Fixpoint spec_run (ops : list op) (a : Spec) : list answer * Spec :=
  match ops with
  | [] => ([], a)
  | o :: ops => let '(x, a) := spec_step o a in let '(l, a) := spec_run ops a in (x :: l, a)
  end.

(** ** Representation *)

(** The table links the descriptors of a chain, with the buffers. *)
Fixpoint chain_at (t : list Descriptor) (c : chain) : Prop :=
  match c with
  | [] => True
  | (i, (a, l, w)) :: c =>
    (exists nx, nth_z t i = Some (mkDescriptor a l (buffer_flags w (bool_decide (c <> []))) nx) /\
      (forall j b c', c = (j, b) :: c' -> nx = j)) /\ chain_at t c
  end.

Definition head_of (c : chain) : Z := match c with (i, _) :: _ => i | [] => 0 end.

(** [l] is in a ring of size [2^k] from position [u] on. *)
Definition ring_has {X} (ring : list X) (k u : Z) (l : list X) : Prop :=
  forall j x, nth_z l j = Some x -> nth_z ring ((u + j) mod 2 ^ k) = Some x.

Definition chains (a : Spec) : list chain := posted a ++ taken a ++ done_ a.

(** The descriptors in use are those below eight, each in one place. *)
Definition owned (a : Spec) : Prop :=
  free a ++ all_idxs (chains a) ≡ₚ seqZ 0 8.

Record repr (s : Sys) (a : Spec) : Prop := {
  r_owned : owned a;
  r_chains : Forall (fun c => c <> [] /\ chain_at (descriptors (queue s)) c) (chains a);
  r_free : exists rest, free_descriptors (queue s) = free a ++ rest /\ zlen (free a ++ rest) = 8;
  r_count : free_count (queue s) = zlen (free a);
  r_taken : in_flight s = head_of <$> taken a;
  r_rings : exists k u v lens, 3 <= k <= 15 /\ mask (queue s) = 2 ^ k - 1 /\
    zlen (descriptors (queue s)) = 2 ^ k /\ zlen (avail_ring (queue s)) = 2 ^ k /\ zlen (used_ring (queue s)) = 2 ^ k /\
    last_used (queue s) = wrap 16 u /\ used_index (queue s) = wrap 16 (u + zlen (done_ a)) /\
    seen s = wrap 16 v /\ avail_index (queue s) = wrap 16 (v + zlen (posted a)) /\
    zlen lens = zlen (done_ a) /\
    ring_has (used_ring (queue s)) k u (zip (head_of <$> done_ a) lens) /\
    ring_has (avail_ring (queue s)) k v (head_of <$> posted a)
}.

(** ** Rings and chains *)

Section rings.
Context {X : Type} (k : Z) (Hk : 0 <= k).
Implicit Types (ring l : list X) (x : X) (u : Z).

Lemma ring_has_nil ring u : ring_has ring k u [].
Proof. intros j x Hj%nth_z_Some. unfold zlen in Hj. cbn in Hj. lia. Qed.

Lemma ring_has_cons ring u x l :
  ring_has ring k u (x :: l) -> nth_z ring (u mod 2 ^ k) = Some x /\ ring_has ring k (u + 1) l.
Proof.
  intros H. split; [rewrite <-(Z.add_0_r u); by apply H|]. intros j y Hj.
  replace (u + 1 + j) with (u + (1 + j)) by lia. apply H. rewrite nth_z_cons; [done|]. apply nth_z_Some in Hj. lia.
Qed.

Lemma ring_has_push ring u x l :
  zlen ring = 2 ^ k -> zlen l < 2 ^ k -> ring_has ring k u l ->
  ring_has (set_z ring ((u + zlen l) mod 2 ^ k) x) k u (l ++ [x]).
Proof using Hk.
  intros Hr Hl H j y Hj. pose proof (Z.mod_pos_bound (u + zlen l) (2 ^ k) ltac:(lia)) as Hm.
  pose proof (nth_z_Some _ _ _ Hj) as Hb. rewrite zlen_app in Hb. change (zlen [x]) with 1 in Hb.
  destruct (decide (j = zlen l)) as [->|Hn].
  - rewrite nth_z_middle in Hj. injection Hj as <-. apply nth_z_set_eq. lia.
  - rewrite nth_z_app_l in Hj by lia. rewrite nth_z_set_ne; [by apply H|].
    intros E. apply Hn. symmetry. apply (Z.add_reg_l u), (wrap_eq_near k); [done|lia].
Qed.
End rings.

○ ○ ○ ○ ○

EXERCISE DIRECTIONS ->
Please say how many lines of the records contain the word "intros", giving the number by itself.

ANSWER AREA ->
4